Las estadísticas son claras: el hogar es el lugar más peligroso para las mujeres y sus parejas o familiares, sus más probables agresores. A tal grado, que los riesgos de las niñas y las adolescentes van también al alza. Entre 2018 y 2021, 250 menores de dieciocho años fueron víctimas de feminicidio; de ese número, 83 asesinatos se cometieron en 2021, año en el que solamente en el cuatro por ciento de los casos los perpetradores fueron identificados, detenidos y sentenciados. Los datos no pueden ser más abrumadores: en México, sociedad patriarcal por excelencia, a la mujer se le educa para servir sexual y domésticamente a su pareja y para hacerse cargo de los hijos; pero, paradójicamente, una vez encerrada, el peligro la acecha. El fenómeno, con claras raíces culturales y estructurales, sólo adquiere relevancia en su fase final, la más trágica.
Casos como los de Debahni Escobar y Ariadna Fernanda López muestran que factores estructurales, como la falta de capacitación de nuestros cuerpos policíacos y forenses, así como la corrupción y los intereses políticos, contribuyen a que la violencia en contra de las mujeres no sólo no sea castigada como debiera ser, sino a que no se detenga y, por el contrario, incremente su presencia social.
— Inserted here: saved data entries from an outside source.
Lemma key_join s parts :
  parts ≠ [] → Forall plain_segment parts → key s parts = join "/" (prefix_segments s ++ parts).
Proof.
  intros Hne Hp. unfold key, path_join, prefix_segments. cbn [List.filter].
  rewrite (filter_plain parts Hp). pose proof (trim_byte_not_rooted (s_Prefix s)) as Hroot.
  destruct (trim_byte slash (s_Prefix s)) as [|a p'] eqn:Ep.
  - rewrite bool_decide_eq_true_2 by done. simpl.
    destruct parts as [|q qs]; [done|]. unfold path_clean.
    rewrite join_not_rooted, split_on_join_plain by done.
    rewrite (clean_segments_plain false [] [] (q :: qs) Hp : clean_segments false [] (q :: qs) = q :: qs).
    rewrite bool_decide_eq_false_2; [done|]. by apply (join_plain_ne []).
  - set (p := String a p') in *. rewrite bool_decide_eq_false_2 by done.
    change (negb false) with true. cbv iota. rewrite join_cons by done. unfold path_clean.
    destruct (has_prefix _ "/") eqn:E; [by apply Hroot in E|].
    change ("/" +:+ join "/" parts) with (String slash (join "/" parts)).
    rewrite split_on_app_gen, split_on_join_plain, clean_segments_plain by done.
    rewrite bool_decide_eq_false_2; [done|]. by apply join_plain_ne.
Qed.

Lemma join_app l parts : l ≠ [] → parts ≠ [] → join "/" (l ++ parts) = join "/" l +:+ "/" +:+ join "/" parts.
Proof.
  intros Hl Hp. induction l as [|x l IH]; [done|]. destruct l as [|y l].
  - simpl app. by rewrite join_cons.
  - change ((x :: y :: l) ++ parts) with (x :: ((y :: l) ++ parts)).
    rewrite !join_cons by done. rewrite IH by done. by rewrite !app_assoc'.
Qed.

(** Where one database's backups live. *)
Definition backups_root (s : Settings) (dbName : string) : string := key s ["backups"; dbName] +:+ "/".

Lemma key_backups_app s db :
  ValidDatabaseSegment db = true → backups_root s db = key s ["backups"] +:+ "/" +:+ db +:+ "/".
Proof.
  intros Hdb. unfold backups_root. rewrite !key_join by (done || eauto 8 with pgfy).
  change ["backups"; db] with (["backups"] ++ [db]). rewrite app_assoc, (join_app _ [db]); [|by destruct (prefix_segments s)|done].
  by rewrite !app_assoc'.
Qed.

Lemma BackupKey_app s db t :
  ValidDatabaseSegment db = true → printable t → BackupKey s db t = backups_root s db +:+ format_compact t.
Proof.
  intros Hdb Ht. unfold BackupKey, backups_root. rewrite !key_join by (done || eauto 8 with pgfy).
  change ["backups"; db; format_compact t] with (["backups"; db] ++ [format_compact t]).
  rewrite app_assoc, join_app; [|by destruct (prefix_segments s)|done]. by rewrite !app_assoc'.
Qed.

(** ** The listing *)

Lemma printable_of_parse name t : ParseDirectorySegment name = (t, true) ↔ printable t ∧ format_compact t = name.
Proof.
  rewrite ParseDirectorySegment_true. split.
  - intros H. by destruct (format_parse_compact _ _ H).
  - intros [Hp <-]. by apply parse_format_compact.
Qed.

(** Objects of a listing that lie directly in directory [name]. *)
Definition in_directory (root name : string) (objects : list Object) : list (string * Z) :=
  omap (λ o, match object_parts root o with
             | [dir; file] => if bool_decide (dir = name) then Some (file, o_Size o) else None
             | _ => None
             end) objects.

Definition note_all (files : list (string * Z)) (f : found) : found :=
  fold_left (λ f fs, note_file fs.1 fs.2 f) files f.

Lemma collect_lookup root objects directories name :
  fold_left (collect root) objects directories !! name =
  match in_directory root name objects with
  | [] => directories !! name
  | files => Some (note_all files (default no_found (directories !! name)))
  end.
Proof.
  revert directories. induction objects as [|o os IH]; intros ds; simpl; [done|].
  rewrite IH. unfold collect.
  destruct (object_parts root o) as [|dir [|file [|]]]; try done.
  case_bool_decide as Hd.
  - subst. rewrite lookup_insert_eq. simpl. by destruct (in_directory root name os).
  - by rewrite lookup_insert_ne.
Qed.

Definition has_file (root name file : string) (objects : list Object) : bool :=
  existsb (λ fs, bool_decide (fs.1 = file)) (in_directory root name objects).
Definition has_other (root name : string) (objects : list Object) : bool :=
  existsb (λ fs, negb (bool_decide (fs.1 = ArchiveFile)) && negb (bool_decide (fs.1 = ManifestFile)))
    (in_directory root name objects).

Lemma note_all_flags files f :
  f_archive (note_all files f) = f_archive f || existsb (λ fs, bool_decide (fs.1 = ArchiveFile)) files ∧
  f_manifest (note_all files f) = f_manifest f || existsb (λ fs, bool_decide (fs.1 = ManifestFile)) files ∧
  f_unexpected (note_all files f) = f_unexpected f ||
    existsb (λ fs, negb (bool_decide (fs.1 = ArchiveFile)) && negb (bool_decide (fs.1 = ManifestFile))) files.
Proof.
  revert f. induction files as [|[file n] files IH]; intros f; simpl; [by rewrite !orb_false_r|].
  destruct (IH (note_file file n f)) as (-> & -> & ->). unfold note_file.
  destruct (bool_decide (file = ArchiveFile)) eqn:Ea; [|destruct (bool_decide (file = ManifestFile)) eqn:Em]; simpl;
    bool_simpl; subst; rewrite ?orb_true_r, ?orb_false_l; simpl; try done.
Qed.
Sin embargo, hay experiencias que demuestran que el fenómeno puede ser atendido de manera integral con resultados alentadores. Tal es el caso de la estrategia en contra de la violencia de género que ha echado a andar el gobierno de la Ciudad de México. De 2020 a la fecha, el número de feminicidios durante los primeros cuatro meses de este año fue de 19, 27% menos que los ocurridos en el mismo período de 2020, cuando fueron ultimadas 26 mujeres. También se ha reducido el número de crímenes dolosos contra mujeres, no registrados como feminicidios, y el número de detenciones de presuntos feminicidas. Estos resultados se han conseguido con modificaciones normativas, con creación de bancos de ADN de uso forense, con capacitación a personal policíaco y ministerial con perspectiva de género, pero también con acciones tendientes a fortalecer el tejido social, como fortalecimiento de unidades de atención y prevención de violencia de género, creación de vías seguras, llamadas "senderos seguros", programas de viajes seguros.
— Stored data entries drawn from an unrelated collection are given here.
Lemma restore_prepares :
  fwp (CheckSnapshot snapshot ≫= λ _, ReadFile snapshot ≫= λ content, WriteFile (staged_name database) content ≫= λ _,
       syncFile (staged_name database) ≫= λ _,
       for_files (λ suffix, RemoveIfThere (database +:+ suffix)) ["-wal"; "-shm"] ≫= λ _, mret content)
    (λ r f, beside f ∧ ∀ content, r = Ok content → ready_to_rename content f) fs.
Proof.
  destruct Hs as [Ht _ [Hnd Hset] [Hdb Hap] _]. pose proof (proj1 Hset) as Hw.
  assert (∀ q, db_files snapshot q → side q) as Hside by (intros; by left).
  assert (beside fs) as Hb0 by (split; [done|split; apply only_refl]).
  pose proof (CheckSnapshot_reads snapshot fs Ht Hset Hnd) as Hread.
  (* the check *)
  apply fwp_bind. eapply (fwp_mono _ (λ r f, beside f ∧ (r = Ok tt → ∃ c b, now_at f snapshot = Some (mkNode c b) ∧ sq_sound c))).
  { destruct (now_at fs snapshot) as [n|] eqn:En.
    - eapply fwp_mono; [exact (fwp_and _ _ _ _ (CheckSnapshot_wp snapshot n fs Ht En Hw) Hread)|]. intros r f ((Ht1 & Ho1 & H1) & Hr1).
      split; [split; [done|split; [by eapply only_weaken|done]]|naive_solver].
    - unfold CheckSnapshot, Stat. apply fwp_bind, fwp_try, os_ask_wp. intros f Hq. rewrite Hq.
      assert (is_file fs snapshot = false) as Hf.
      { destruct (is_file fs snapshot) eqn:E; [|done]. apply is_file_now in E as [? ?]; [congruence|done]. }
      unfold is_file, is_dir in *. cbn. rewrite Hf, Hnd. cbn. by split; (split; [eapply beside_quiet; [done|]; by destruct fs|]). }
  intros [[]|e] f1 [Hb1 H1]; [|by split]. destruct (H1 eq_refl) as (content & b & Hn1 & Hsound). clear H1.
  (* the bytes *)
  apply fwp_bind, os_ask_wp. intros f2 Hq2. pose proof (beside_quiet _ _ Hb1 Hq2) as Hb2. split; [|by split].
  rewrite <- (quiet_now_at _ _ snapshot Hq2) in Hn1. unfold data_at. rewrite Hn1. cbn [fmap option_fmap option_map n_data].
  (* the staged file *)
  apply fwp_bind. eapply fwp_mono; [apply WriteFile_wp, Hb2|]. intros [[]|e] f3 (Ht3 & Ho3 & H3);
    (assert (beside f3) as Hb3 by (eapply beside_call; [done..|by left])); [|by split].
  specialize (H3 eq_refl). apply fwp_bind. eapply fwp_mono; [apply (syncFile_wp _ _ _ Ht3 H3)|].
  intros [[]|e] f4 (Ht4 & Ho4 & H4); (assert (beside f4) as Hb4 by (eapply beside_call; [done..|by left])); [|by split].
  specialize (H4 eq_refl). cbn [n_data] in H4.
  (* the log *)
  apply fwp_bind. cbn [for_files]. apply fwp_bind. eapply fwp_mono; [apply (RemoveIfThere_wp _ _ Ht4)|].
  intros [[]|e] f5 (Ht5 & Ho5 & H5); (assert (beside f5) as Hb5 by (eapply beside_call; [done..|right; by left])); [|by split].
  apply fwp_bind. eapply fwp_mono; [apply (RemoveIfThere_wp _ _ Ht5)|].
  intros [[]|e] f6 (Ht6 & Ho6 & H6); (assert (beside f6) as Hb6 by (eapply beside_call; [done..|right; by right])); [|by split].
  apply fwp_ret, fwp_ret. split; [done|]. intros ? [= <-].
  destruct (Hap snapshot) as (Ha1 & Ha2 & Ha3); [by left|].
  split; [done|done|..].
  - unfold data_at. rewrite (only_now _ _ _ Ho6), (only_now _ _ _ Ho5), (only_now _ _ _ Ho4), (only_now _ _ _ Ho3), Hn1 by done. done.
  - rewrite (only_now _ _ _ Ho6), (only_now _ _ _ Ho5) by (by apply suffix_ne). done.
  - split; [|by apply H6]. rewrite (only_now _ _ _ Ho6) by (by apply suffix_ne). by apply H5.
Qed.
La violencia contra las mujeres nos está ahogando y cada vez más. Poco se está haciendo, a nivel nacional, para frenar este cáncer. Dejar la seguridad en manos de militares en nada contribuirá a atenuar este terrible fenómeno. Se requieren autoridades civiles, policíacas y judiciales, entrenadas en perspectiva de género y derechos humanos, mayor capacitación de los cuerpos forenses para identificar a los agresores, pero—sobre todo—políticas públicas tendientes a fortalecer los tejidos sociales, empoderar en la vida concreta a las mujeres, no sólo a través de leyes que pocas veces se aplican, y trabajar en la redefinición de nuestras masculinidades. Tenemos que entender que el problema de la violencia de género tiene más que ver con concepciones del género masculino fundamentadas en el poder opresor y el abuso, que en la supuesta debilidad natural del género femenino. Si conseguimos eso, avanzaremos como sociedad. Pero eso reclama políticas públicas diseñadas de la mano de la sociedad civil y planes de acción echados a andar conjuntamente.